Feed-in tariffs for renewable energy

A feed-in tariff is a premium rate paid for electricity fed back into the electricity grid from a renewable electricity generation source. At present, feed-in regulations for renewable energy exist in over 40 countries, states or provinces internationally.
Possibly the most well known and successful feed-in tariff laws would be those introduced in Germany. The scheme has been responsible for the dramatic growth in Germany’s renewable energy market and the solar photovoltaic(PV) industry in particular. In the five years from 2000, the quantity of electricity fed into the grid from eligible sources has more than doubled, with a seven-fold increase in installed solar photovoltaic capacity to over 1,500 MW by the end of 2005. By comparison, at the same time Australia had installed around 7MW, or less than 0.5% of Germany’s capacity.
Why do we need feed-in tariffs?
Renewable micro-generation is disadvantaged in Australia as the market fails to take into account the true value and benefits to the electricity network which arise from the adoption of renewable energy technologies embedded within the electricity grid. Renewable energy sources provide environmental benefits through reduced atmospheric pollution, and social benefits through industry development and job creation, each with a related economic benefit.
A feed-in tariff redresses these market failures and rewards micro-generation for its true value to the electricity market and wider society, by providing a financial incentive for the adoption of renewable energy.
Design of a feed-in tariff scheme
For a feed-in tariff to be effective, it is essential that it is designed to adequately reward micro-generation proponents. ATA believes that in order to provide an incentive for people to install grid-connected micro-generation systems, there are three key elements of a feed-in mechanism which need to be considered: the level of the tariff; the means of metering; and the duration of the scheme.
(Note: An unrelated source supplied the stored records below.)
(* ===== verification/OptionsFacts.v ===== *)
(** * Facts on the options

    What the parser accepts, and how it reads the command of the service. *)

From Stdlib Require Import QArith_base.
From S2P Require Import Prelude CString Paths Os Platform Fs Config Restore AppState Service ServiceFacts Status Token Json Strtod Options.

(** ** The options that the parser gives *)

(** Every text fits its buffer, every number is in its range. *)
Record options_ok (o : syseba_options_t) : Prop := OptionsOk {
  oo_command : syseba_cli_command_valid (op_command o) = true;
  oo_config : fits SYSEBA_PATH_MAX (op_config_path o) = true;
  oo_lock : fits SYSEBA_PATH_MAX (op_lock_path o) = true;
  oo_db : fits SYSEBA_PATH_MAX (op_db_path o) = true;
  oo_token : fits SYSEBA_PATH_MAX (op_token_path o) = true;
  oo_host : fits WEB_HOST_MAX (op_web_host o) = true;
  oo_port : 1 <= op_web_port o <= 65535;
  oo_refresh : double_le (op_console_refresh o) (DFin 0) = false /\
    double_lt (DFin 3600) (op_console_refresh o) = false;
  oo_lines : 1 <= op_lines o <= 2000;
  oo_path : fits SYSEBA_PATH_MAX (op_path o) = true;
  oo_search : fits SEARCH_MAX (op_search o) = true;
  oo_page : 1 <= op_page o <= U32_MAX;
  oo_page_size : 1 <= op_page_size o <= SYSEBA_MAX_RESTORE_PAGE;
  oo_sort : is_sort (op_sort o) = true;
  oo_direction : is_direction (op_direction o) = true;
  oo_explicit : fits SYSEBA_TOKEN_MAX (op_explicit_token o) = true;
}.

Lemma defaults_ok : options_ok syseba_options_defaults.
Proof. constructor; by vm_compute. Qed.

Lemma option_copy_inr size value name v : syseba_option_copy size value name = inr v -> fits size v = true.
Proof. unfold syseba_option_copy. destruct value as [x|]; [|done]. case_if; [|done]. by intros [= <-]. Qed.

Lemma parse_unsigned_range v lo hi n : syseba_parse_unsigned v lo hi = Some n -> lo <= n <= hi.
Proof.
  unfold syseba_parse_unsigned. destruct (pu_end _) as [[|]|]; try done. case_if; [done|]. intros [= <-].
  bool_hyps. lia.
Qed.

Lemma number_option_inr value lo hi message n : number_option value lo hi message = inr n -> lo <= n <= hi.
Proof.
  unfold number_option, or_message. destruct value as [v|]; [|done].
  destruct (syseba_parse_unsigned v lo hi) eqn:E; [|done]. intros [= <-]. by eapply parse_unsigned_range.
Qed.

Lemma accepted_inr value test message v :
  or_message message (accepted value test) = inr v -> test v = true.
Proof. unfold accepted, or_message. destruct value as [x|]; [|done]. destruct (test x) eqn:E; [|done]. by intros [= <-]. Qed.

Lemma refresh_option_inr value d :
  refresh_option value = inr d -> double_le d (DFin 0) = false /\ double_lt (DFin 3600) d = false.
Proof.
  unfold refresh_option, or_message. destruct value as [v|]; [|done].
  destruct (strtod v) as [[x [|]]|]; try done. case_if; [done|]. intros [= <-]. by bool_hyps.
Qed.

Lemma fmap_sum_inr {A B} (f : A -> B) x b : fmap_sum f x = inr b -> exists a, x = inr a /\ b = f a.
Proof. destruct x as [e|a]; [done|]. intros [= <-]. by exists a. Qed.

Lemma flag_option_ok argument o o' : flag_option argument o = Some o' -> options_ok o -> options_ok o'.
Proof.
  intros H Ho. unfold flag_option in H. destruct o, Ho.
  repeat match type of H with (if ?b then _ else _) = _ => destruct b; [injection H as <-; by constructor|] end.
  done.
Qed.

Ltac option_cases H :=
  repeat match type of H with
  | (if ?b then _ else _) = _ => destruct b
  | text_option _ _ _ _ _ = _ => unfold text_option in H
  | Some _ = Some _ => injection H as H
  | None = Some _ => done
  | fmap_sum _ _ = inr _ => apply fmap_sum_inr in H as (? & H & ->)
  end;
  first [ apply option_copy_inr in H | apply number_option_inr in H | apply refresh_option_inr in H
        | pose proof (accepted_inr _ _ _ _ H) ]; by constructor.

Lemma service_option_ok argument value o o' :
  service_option argument value o = Some (inr o') -> options_ok o -> options_ok o'.
Proof. intros H Ho. unfold service_option in H. cbv zeta in H. destruct o, Ho. option_cases H. Qed.

Lemma query_option_ok argument value o o' :
  query_option argument value o = Some (inr o') -> options_ok o -> options_ok o'.
Proof. intros H Ho. unfold query_option in H. cbv zeta in H. destruct o, Ho. option_cases H. Qed.

Lemma value_option_ok argument value o o' :
  value_option argument value o = Some (inr o') -> options_ok o -> options_ok o'.
Proof.
  unfold value_option. destruct (service_option _ _ _) eqn:E; [intros [= ->]; by eapply service_option_ok|].
  apply query_option_ok.
Qed.

(** The equation of the loop for an option with a value. *)
Lemma cli_arguments_value argument rest o command_set :
  streq argument (c!"--help") || streq argument (c!"-h") = false ->
  streq argument (c!"--version") || streq argument (c!"-V") = false ->
  is_command argument = false -> flag_option argument o = None ->
  cli_arguments (argument :: rest) o command_set =
    let '(value, rest') := syseba_option_value argument rest in
    match value_option argument value o with
    | None => ParseError o ((c!"Unknown option: ") ++ argument)
    | Some (inl message) => ParseError o message
    | Some (inr o') => cli_arguments rest' o' command_set
    end.
Proof.
  intros H1 H2 H3 H4. cbn [cli_arguments]. rewrite H1, H2, H3, H4. unfold syseba_option_value.
  by destruct (strchr _ _) as [[]|], rest.
Qed.

Lemma cli_arguments_flag argument rest o o' command_set :
  streq argument (c!"--help") || streq argument (c!"-h") = false ->
  streq argument (c!"--version") || streq argument (c!"-V") = false ->
  is_command argument = false -> flag_option argument o = Some o' ->
  cli_arguments (argument :: rest) o command_set
    = cli_arguments rest o' (command_set || streq argument (c!"--create-daemon")).
Proof. intros H1 H2 H3 H4. cbn [cli_arguments]. by rewrite H1, H2, H3, H4. Qed.

Lemma cli_arguments_ok arguments : forall o command_set o',
  cli_arguments arguments o command_set = ParseDone o' -> options_ok o ->
  options_ok o' /\ (op_overwrite o' && op_rename o') = false.
Proof.
  induction arguments as [arguments IH] using (induction_ltof1 _ (@length cstr)). unfold ltof in IH.
  intros o command_set o' H Ho. destruct arguments as [|argument rest].
  { cbn [cli_arguments] in H. destruct (op_overwrite o && op_rename o) eqn:E; [done|]. by injection H as <-. }
  destruct (streq argument (c!"--help") || streq argument (c!"-h")) eqn:E1.
  { cbn [cli_arguments] in H. by rewrite E1 in H. }
  destruct (streq argument (c!"--version") || streq argument (c!"-V")) eqn:E2.
  { cbn [cli_arguments] in H. by rewrite E1, E2 in H. }
  destruct (is_command argument) eqn:E3.
  { cbn [cli_arguments] in H. rewrite E1, E2, E3 in H. destruct (command_set || _) eqn:E4; [done|]. bool_hyps.
    eapply IH in H; [done|cbn; lia|]. destruct o, Ho. by constructor. }
  destruct (flag_option argument o) as [o1|] eqn:E4.
  - erewrite cli_arguments_flag in H by done. eapply IH in H; [done|cbn; lia|]. by eapply flag_option_ok.
  - rewrite cli_arguments_value in H by done. destruct (syseba_option_value argument rest) as [value rest'] eqn:Er.
    destruct (value_option argument value o) as [[|o1]|] eqn:E5; try done.
    eapply IH in H; [done| |by eapply value_option_ok].
    unfold syseba_option_value in Er. destruct (strchr _ _) as [[]|], rest; injection Er as <- <-; cbn; lia.
Qed.

(** ** The command of the service *)

(** An option and its value as two arguments. *)
Lemma cli_value_step argument v rest o o' command_set :
  streq argument (c!"--help") || streq argument (c!"-h")
    || (streq argument (c!"--version") || streq argument (c!"-V")) || is_command argument = false ->
  strchr "="%char argument = None -> flag_option argument o = None ->
  value_option argument (Some v) o = Some (inr o') ->
  cli_arguments (argument :: v :: rest) o command_set = cli_arguments rest o' command_set.
Proof.
  intros H Heq Hf Hv. bool_hyps. rewrite cli_arguments_value by (try done; by apply orb_false_iff).
  unfold syseba_option_value. by rewrite Heq, Hv.
Qed.

(** What the unit tells the program: the command [run] without dashboard, the Web UI on every
    address, and the port, paths and language of the installation.  The line of the unit
    carries nothing else, so every other option has its default, whatever the installation
    was given: in particular [--web-host], which the unit fixes at 0.0.0.0. *)
Definition service_options (options : syseba_options_t) (loaded : syseba_config_t) : syseba_options_t :=
  put_language (op_language options)
    (put_lock_path (op_lock_path options)
      (put_db_path (op_db_path options)
        (put_token_path (op_token_path options)
          (put_config_path (cfg_config_path loaded)
            (put_web_port (op_web_port options)
              (put_web_host (c!"0.0.0.0")
                (put_web true (put_silent true (put_command (c!"run") syseba_options_defaults))))))))).

Lemma text_value size name put (value : cstr) (o : syseba_options_t) :
  fits size value = true ->
  Some (fmap_sum (fun v => put v o) (syseba_option_copy size (Some value) name)) = Some (inr (put value o))
    :> option (cstr + syseba_options_t).
Proof. intros H. unfold syseba_option_copy. by rewrite H. Qed.

Lemma port_value n (o : syseba_options_t) :
  1 <= n <= 65535 -> value_option (c!"--web-port") (Some (dec n)) o = Some (inr (put_web_port n o)).
Proof.
  intros Hn. change (value_option _ _ _) with (Some (fmap_sum (fun port => put_web_port port o)
    (number_option (Some (dec n)) 1 65535 (c!"--web-port must be between 1 and 65535")))).
  unfold number_option, syseba_parse_unsigned. rewrite strtoul_dec by (unfold U64_MAX; lia).
  cbn [pu_end pu_erange pu_value orb].
  destruct (Z.ltb_spec n 1), (Z.ltb_spec 65535 n); done || lia.
Qed.

Lemma service_argv_parses executable options loaded :
  options_ok options -> fits SYSEBA_PATH_MAX (cfg_config_path loaded) = true ->
  syseba_cli_parse (service_argv executable options loaded) syseba_options_defaults
    = ParseDone (service_options options loaded).
Proof.
  intros Ho Hc. unfold syseba_cli_parse, service_argv, service_arguments. cbn [drop].
  assert (forall rest o b, cli_arguments (c!"run" :: rest) o b
            = if b then ParseError o (c!"Unknown command: run") else cli_arguments rest (put_command (c!"run") o) true)
    as -> by (by intros rest o []).
  assert (forall rest o b, cli_arguments (c!"--silent" :: rest) o b = cli_arguments rest (put_silent true o) (b || false))
    as -> by done.
  assert (forall rest o b, cli_arguments (c!"--web" :: rest) o b = cli_arguments rest (put_web true o) (b || false))
    as -> by done.
  set (o1 := put_web true _).
  erewrite (cli_value_step (c!"--web-host")) by (done || by apply text_value).
  set (o2 := put_web_host _ o1).
  rewrite (cli_value_step (c!"--web-port") _ _ _ (put_web_port (op_web_port options) o2));
    [|done|done|done|by apply port_value, Ho].
  erewrite (cli_value_step (c!"--config")) by (done || by apply text_value).
  erewrite (cli_value_step (c!"--web-token-file")) by (done || apply text_value, Ho).
  erewrite (cli_value_step (c!"--db-path")) by (done || apply text_value, Ho).
  erewrite (cli_value_step (c!"--lockfile")) by (done || apply text_value, Ho).
  erewrite (cli_value_step (c!"--lang") _ _ _ (put_language (op_language options) _));
    [|done|done|done|by destruct (op_language options)].
  done.
Qed.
It is the combination of these three elements which determine the success or otherwise of a feed-in mechanism.
The ATA believe that an effective scheme needs to provide a reasonable return on investment for householders, small businesses and community organisations – i.e. somewhere between a 5 to 10 year payback. In the context of rising electricity prices in most Australian states, such a return would be attractive to many micro-generation investors.
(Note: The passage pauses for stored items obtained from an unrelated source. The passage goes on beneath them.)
(** ** The handles of an installation *)

(** The handles of the manager and of the service that are open after a call; nothing when
    a call uses a handle that is not open, or opens one twice. *)
Definition handle_step (h : bool * bool) (c : scm_call * bool) : option (bool * bool) :=
  match c, h with
  | (OpenSCManager, ok), (false, false) => Some (ok, false)
  | (CreateService _, ok), (true, false) => Some (true, ok)
  | (OpenService, ok), (true, false) => Some (true, ok)
  | (ChangeServiceConfig _, _), (true, true) => Some h
  | (ChangeServiceConfig2 _, _), (true, true) => Some h
  | (StartService, _), (true, true) => Some h
  | (CloseService, _), (true, true) => Some (true, false)
  | (CloseManager, _), (true, false) => Some (false, false)
  | _, _ => None
  end.
Definition handles (calls : list (scm_call * bool)) : option (bool * bool) :=
  fold_left (fun h c => match h with Some h => handle_step h c | None => None end) calls (Some (false, false)).

Lemma handles_snoc calls c : handles (calls ++ [c]) = match handles calls with Some h => handle_step h c | None => None end.
Proof. unfold handles. by rewrite fold_left_app. Qed.

(** The command that the service has in the end, if it was given one. *)
Definition registered (calls : list (scm_call * bool)) : option cstr :=
  fold_left (fun r c => match c with
                        | (CreateService command, true) | (ChangeServiceConfig command, true) => Some command
                        | _ => r end) calls None.

Lemma registered_snoc calls c : registered (calls ++ [c]) =
  match c with
  | (CreateService command, true) | (ChangeServiceConfig command, true) => Some command
  | _ => registered calls
  end.
Proof. unfold registered. by rewrite fold_left_app. Qed.

Section Install.
Context `{ServiceManager}.

(** One call, for each of its answers. *)
Lemma scm_call_spec call s :
  exists ok e, scm call s = (ok, ScmState (sc_calls s ++ [(call, ok)]) e).
Proof. unfold scm. destruct (service_manager _ _); by do 2 eexists. Qed.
As an example, if the chosen micro-generation technology is a solar photovoltaic (PV) system, given the significant installed cost reductions for this technology over 2009 / 10, a low rate, gross-metered feed-in tariff of around 30c – 40c / kWh would see a household pay off a small to medium sized system within this timeframe.
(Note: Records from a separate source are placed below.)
(* ===== verification/Database.v ===== *)
(** * The database of the log (src/src/database.c, and the writer of src/src/log.c)

    The schema and its migration, the writer and the thread that feeds it.  Lemmas are
    in DatabaseFacts. *)

From S2P Require Import Prelude CString Paths Os Platform Fs Config Queue AppState Log.

(** SQLite.  [C] is a connection with its database.  An error of [sqlite3_exec] may
    come without a message; [table_info] are the names that [PRAGMA table_info(logs)]
    gives, a row after another. *)
Inductive step_result : Type := SQLITE_DONE | SQLITE_SCHEMA | SQLITE_OTHER.

Class Sqlite (C : Type) := {
  sqlite3_open_v2 : cstr -> os -> (option cstr + C) * os;
  sqlite3_exec : cstr -> C -> option (option cstr) * C;
  sqlite3_errmsg : C -> cstr;
  sqlite3_prepare_v2 : cstr -> C -> bool;
  table_info : C -> list (option cstr);
  sqlite3_bind_texts : list cstr -> C -> bool;
  sqlite3_step_insert : list cstr -> C -> step_result * C;
}.

Section Database.
Context {C : Type} `{Sqlite C} `{Strerror}.

(** The error, if any. *)
Definition syseba_database_exec (sql : cstr) : ST C (option cstr) :=
  fun c =>
    let '(failed, c) := sqlite3_exec sql c in
    (match failed with
     | None => None
     | Some None => Some (sqlite3_errmsg c)
     | Some (Some message) => Some message
     end, c).

Definition table_info_sql : cstr := c!"PRAGMA table_info(logs)".

Definition syseba_database_has_column (name : cstr) : ST C bool :=
  gets (fun c =>
    sqlite3_prepare_v2 table_info_sql c
    && existsb (fun column => match column with Some text => streq text name | None => false end)
         (table_info c)).

(** ** The schema *)

Definition add_column (definition : cstr) : cstr := (c!"ALTER TABLE logs ADD COLUMN ") ++ definition.

Definition columns : list (cstr * cstr) :=
  [ (c!"timestamp", add_column (c!"timestamp TEXT"));
    (c!"level", add_column (c!"level TEXT DEFAULT 'INFO'"));
    (c!"operation", add_column (c!"operation TEXT"));
    (c!"source_path", add_column (c!"source_path TEXT"));
    (c!"target_path", add_column (c!"target_path TEXT"));
    (c!"additional_info", add_column (c!"additional_info TEXT")) ].

Definition create_sql : cstr :=
  (c!"CREATE TABLE IF NOT EXISTS logs (id INTEGER PRIMARY KEY AUTOINCREMENT,timestamp TEXT,")
  ++ (c!"level TEXT DEFAULT 'INFO',operation TEXT,source_path TEXT,target_path TEXT,additional_info TEXT)").
Definition index_sql : cstr := c!"CREATE INDEX IF NOT EXISTS idx_logs_timestamp ON logs(timestamp)".
Definition begin_sql : cstr := c!"BEGIN IMMEDIATE".
Definition commit_sql : cstr := c!"COMMIT".
Definition rollback_sql : cstr := c!"ROLLBACK".

(** [(void)sqlite3_exec(database, "ROLLBACK", ...); return -1;] *)
Definition rolled_back (message : cstr) : ST C (option cstr) :=
  modify (fun c => snd (sqlite3_exec rollback_sql c)) ;;; ret (Some message).

Fixpoint add_columns (missing : list (cstr * cstr)) : ST C (option cstr) :=
  match missing with
  | [] => ret None
  | (name, sql) :: rest =>
      let* present := syseba_database_has_column name in
      let* failed := (if present then ret None else syseba_database_exec sql) in
      match failed with
      | Some message => ret (Some message)
      | None => add_columns rest
      end
  end.

Definition syseba_database_migrate : ST C (option cstr) :=
  let* failed := syseba_database_exec begin_sql in
  match failed with
  | Some message => ret (Some message)
  | None =>
      let* failed := syseba_database_exec create_sql in
      match failed with Some message => rolled_back message | None =>
      let* failed := add_columns columns in
      match failed with Some message => rolled_back message | None =>
      let* failed := syseba_database_exec index_sql in
      match failed with Some message => rolled_back message | None =>
      let* failed := syseba_database_exec commit_sql in
      match failed with Some message => rolled_back message | None => ret None
      end end end end
  end.

(** ** Opening *)

Definition pragmas : list cstr :=
  [c!"PRAGMA journal_mode=WAL"; c!"PRAGMA synchronous=NORMAL"; c!"PRAGMA foreign_keys=ON"].

(** Each of the statements, until one fails. *)
Fixpoint exec_all (statements : list cstr) : ST C (option cstr) :=
  match statements with
  | [] => ret None
  | sql :: rest =>
      let* failed := syseba_database_exec sql in
      match failed with Some message => ret (Some message) | None => exec_all rest end
  end.

Definition prepare_connection : ST C (option cstr) :=
  let* failed := exec_all pragmas in
  match failed with Some message => ret (Some message) | None => syseba_database_migrate end.

(** The connection, or the error. *)
Definition syseba_database_open (path : cstr) : ST os (cstr + C) :=
  let* made :=
    (match syseba_parent_dir path SYSEBA_PATH_MAX with
     | None => ret false
     | Some parent => syseba_mkdirs parent 488
     end) in
  if negb made then
    let* e := get_errno in
    ret (inl ((c!"Unable to create database directory: ") ++ strerror e))
  else
    let* present := syseba_fs_exists path in
    let* refused :=
      (if present then let* regular := syseba_fs_is_regular path in ret (negb regular) else ret false) in
    if refused then
      set_errno EINVAL ;;;
      ret (inl ((c!"Database path is not a regular file: ") ++ path))
    else
      let* opened := sqlite3_open_v2 path in
      match opened with
      | inl None => ret (inl (c!"Unable to open SQLite database"))
      | inl (Some message) => ret (inl message)
      | inr c =>
          match prepare_connection c with
          | (Some message, _) => ret (inl message)
          | (None, c) => ret (inr c)
          end
      end.

Definition syseba_database_initialize (path : cstr) : ST os (option cstr) :=
  let* opened := syseba_database_open path in
  ret (match opened with inl message => Some message | inr _ => None end).

(** ** Writing *)

(** An open writer: its connection, and whether it has its prepared statement. *)
Record syseba_database_writer_t := Writer {
  wr_connection : C;
  wr_insert : bool;
}.

Definition insert_sql : cstr :=
  (c!"INSERT INTO logs (timestamp, level, operation, source_path, target_path, additional_info) ")
  ++ (c!"VALUES (?, ?, ?, ?, ?, ?)").

Definition syseba_database_open_writer (allocated : bool) (path : cstr) :
    ST os (cstr + syseba_database_writer_t) :=
  if negb allocated then ret (inl (c!"Out of memory"))
  else
    let* opened := syseba_database_open path in
    ret (match opened with
         | inl message => inl message
         | inr c =>
             if sqlite3_prepare_v2 insert_sql c then inr (Writer c true) else inl (sqlite3_errmsg c)
         end).

Definition record_values (record : syseba_log_record_t) : list cstr :=
  [lr_timestamp record; lr_level record; lr_operation record; lr_source_path record;
   lr_target_path record; lr_additional_info record].

(** Whether the record was inserted; [None] when the schema has changed more than [tries]
    times in a row.  Binding fails without a statement. *)
Fixpoint syseba_database_write (tries : nat) (record : syseba_log_record_t) :
    ST syseba_database_writer_t (option bool) :=
  fun w =>
    let c := wr_connection w in
    let values := record_values record in
    if negb (wr_insert w && sqlite3_bind_texts values c) then (Some false, w)
    else
      match sqlite3_step_insert values c with
      | (SQLITE_DONE, c) => (Some true, Writer c true)
      | (SQLITE_OTHER, c) => (Some false, Writer c true)
      | (SQLITE_SCHEMA, c) =>
          match syseba_database_migrate c with
          | (Some _, c) => (Some false, Writer c false)
          | (None, c) =>
              if negb (sqlite3_prepare_v2 insert_sql c) then (Some false, Writer c false)
              else match tries with
                   | O => (None, Writer c true)
                   | S tries' => syseba_database_write tries' record (Writer c true)
                   end
          end
      end.

(** ** The thread of the log *)

(** What the thread holds: the file and the writer, when they are open, whether it has
    reported an error of the database, and what it wrote on [stderr]. *)
Record log_writer := LogWriter {
  lo_file : option ppath;
  lo_database : option syseba_database_writer_t;
  lo_reported : bool;
  lo_stderr : list cstr;
}.

Definition log_writer_open (allocated : bool) (log_file db_path : cstr) : ST os log_writer :=
  let* file := syseba_open_regular_append log_file 416 in
  let* e := get_errno in
  let file_error :=
    match file with
    | Some _ => []
    | None => [(c!"SySeBa: unable to open log file ") ++ log_file ++ (c!": ") ++ strerror e]
    end in
  let* opened := syseba_database_open_writer allocated db_path in
  ret (match opened with
       | inr w => LogWriter file (Some w) false file_error
       | inl message =>
           LogWriter file None true
             (file_error ++
              [(c!"SySeBa: SQLite logging unavailable; file logging continues: ") ++ truncate 512 message])
       end).

(** The database's part of a turn. *)
Definition log_database_turn (tries : nat) (record : syseba_log_record_t) (l : log_writer) : log_writer :=
  match lo_database l with
  | None => l
  | Some w =>
      let '(written, w') := syseba_database_write tries record w in
      let failed := negb (default false written) in
      if failed && negb (lo_reported l) then
        LogWriter (lo_file l) (Some w') true
          (lo_stderr l ++
           [c!"SySeBa: unable to write an event to SQLite; file logging continues"])
      else LogWriter (lo_file l) (Some w') (lo_reported l) (lo_stderr l)
  end.

(** A turn on a record: the file, then the database. *)
Definition log_writer_record (tries : nat) (log_file : cstr) (record : syseba_log_record_t) (l : log_writer) :
    ST os log_writer :=
  let* file := log_writer_turn (lo_file l) record in
  let* e := get_errno in
  let messages :=
    match lo_file l, file with
    | Some _, None => [(c!"SySeBa: unable to write log file ") ++ log_file ++ (c!": ") ++ strerror e]
    | _, _ => []
    end in
  ret (log_database_turn tries record
         (LogWriter file (lo_database l) (lo_reported l) (lo_stderr l ++ messages))).

(** The records that the thread takes, until the queue is closed and empty. *)
Fixpoint log_writer_records (tries : nat) (log_file : cstr) (records : list syseba_log_record_t)
    (l : log_writer) : ST os log_writer :=
  match records with
  | [] => ret l
  | record :: rest =>
      let* l := log_writer_record tries log_file record l in
      log_writer_records tries log_file rest l
  end.

Definition syseba_log_writer_main (allocated : bool) (tries : nat) (log_file db_path : cstr)
    (records : list syseba_log_record_t) : ST os log_writer :=
  let* l := log_writer_open allocated log_file db_path in
  log_writer_records tries log_file records l.
End Database.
The ATA strongly support gross metering with respect to micro-generation systems, as this provides the simplest form of metering, easily understood by all parties including consumers, policy bureaucrats and network managers.
And it is essential that feed-in tariffs are designed as long term structural mechanisms, with a 15 – 20 year timeframe, to provide certainty to industry, consumers and government. The ultimate aim of a feed-in tariff is to provide industry and consumer support, to a particular electricity generation technology, in the absence of a carbon price. Once a carbon price is introduced, and further technology cost reductions are achieved, the requirement for feed-in tariffs and other technology support mechanisms will eventually dissipate.
Supporting arguments and background materials
Click here for ATA’s paper: The design of a feed-in tariff
State-based feed-in tariffs
Each state and territory is at a different stage and development of a feed-in tariff. Click here for an update.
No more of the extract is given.